Moreover, UV fingerprinting with the aid of multivariate data analysis models demonstrated high absorption values, particularly at 350–450 nm, assigned to melanoidin content in roasted seeds and blended coffee products as often consumed in the Middle East region [15]. Moreover, UV-based metabolomics has been proven as a potential alternative for LC/MS and a non-destructive analytical tool for the identification of the roasting-induced toxins, especially acrylamide. Its detection was confirmed by the spiking method, recording an increased optical density at 273 nm, in agreement with Alfarhani [15,109].

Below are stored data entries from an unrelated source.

(* ===== verification/GeoRecord.v ===== *)
(** * GeoRecord

    [geoip/geoip.go]: a decoded database record of either schema becomes a [Location];
    [Reader] looks an address up. The database itself ([maxminddb]) is a parameter. *)

From Stdlib Require Import SpecFloat.
From S2P Require Import Prelude GoStrings GoFloat GoNet GeoAddress.
Local Open Scope Z_scope.

(** ** Data *)

(** What [maxminddb] decodes into [any]. A map is the list of its entries, which have
    different keys; the order of a [range] over it is not the list's. *)
Inductive any : Type :=
| AString (s : string)
| AMap (m : list (string * any))
| ASlice (l : list any)
| AFloat64 (f : float)
| AFloat32 (f : float)
| AUint64 (n : Z)
| AInt (n : Z)
| AInt64 (n : Z)
| AOther.                          (* bool, bytes, big integers, nil *)

Abbreviation gomap := (list (string * any)).

Record LocalizedNames : Type := MkLocalizedNames {
  ln_Country : gmap string string;
  ln_Region : gmap string string;
  ln_City : gmap string string;
}.

Record Location : Type := MkLocation {
  CountryCode : string;
  Country : string;
  Region : string;
  City : string;
  RegionCode : string;
  Latitude : float;
  Longitude : float;
  AccuracyRadiusKm : Z;
  loc_LocalizedNames : option LocalizedNames;
}.

Definition zero64 : float := S754_zero false.
Definition empty_Location : Location := MkLocation "" "" "" "" "" zero64 zero64 0 None.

Furthermore, previous reports have reported the use of IR for the detection of adulteration in coffee products. For instance, Winkler-Moser et al. authenticated the Brazilian roasted coffee via near infrared (NIR) in the presence of roasted, ground corn based on their tocopherol content in a sensitivity as low as 5% [110]. Moreover, the detection of multiple adulterants, including corn, barley, soybean, rice, and even coffee husks and robusta coffee by NIR in roasted and ground arabica coffee was possible, derived from different geographic origins. The developed method was able to detect adulterants in concentrations ≥10% [111]. In addition, mid-infrared (MIR) Fourier transform spectroscopy (FT-MIR) coupled with chemometrics showed its identifying and quantifying power for arabica coffee adulterants (e.g., 1–30% of corn, barley, soy, oat, rice and coffee husks). The established chemometric models exhibited influential validation parameters of R2c: ≥0.99, in addition to a standard error of calibration (SEC) and standard error of prediction (SEP) of 0.39–0.82 and 0.45–0.94, respectively [97]. Another study used attenuated total reflectance–Fourier transform infrared spectroscopy (ATR-FTIR) of the mid region for the detection of four adulterants, i.e., spent coffee grounds, roasted coffee husks, roasted corn, and roasted barley, simultaneously. The validation parameters were improved based on two approaches, including hierarchical models (HM) and data fusion (DF) reaching to 0% misclassified samples in the second level models [112].

6. Conclusions

Coffee brewing is the last step of coffee post-harvest processing to affect aroma and flavor. Various techniques are used, based mostly on consumer and cultural preferences. SPME coupled with GC/MS is the most commonly used platform to unravel volatiles behind the unique aroma, which are mainly generated during roasting processing. Other analytical platforms, including NMR and LC/MS proved suitable for profiling non-volatiles in coffee, particularly cinnamoylquinic and feruloylquinic acid derivatives, warranting the employment of comparative metabolomics approaches to assess coffee composition. Metabolomics-based authentications of coffee products are relatively novel techniques depending on non-targeted analytics combined with chemometric tools. Compared to authenticated coffee seeds of different botanical and geographic origins, roasting degrees, production methods, and blends with other aromatic herbs, it allows the detection of governing molecular components and marker compounds. UV-based metabolomics has gained a particular interest as an alternative tool to the powerful LC/MS for potential marker and toxin identification, including the identification of the carcinogenic roasting metabolite acrylamide. Therefore, metabolomics investigation could successfully and comprehensively assess coffee products for quality control purposes, although it has yet to be applied at commercial levels. Compared to hyphenated techniques, direct spectroscopic measurement (especially simple and cheap IR) appears more suitable for local industrial applications monitoring consistency among batches, similar to methods routinely performed in drug analyses aided by chemometric tools.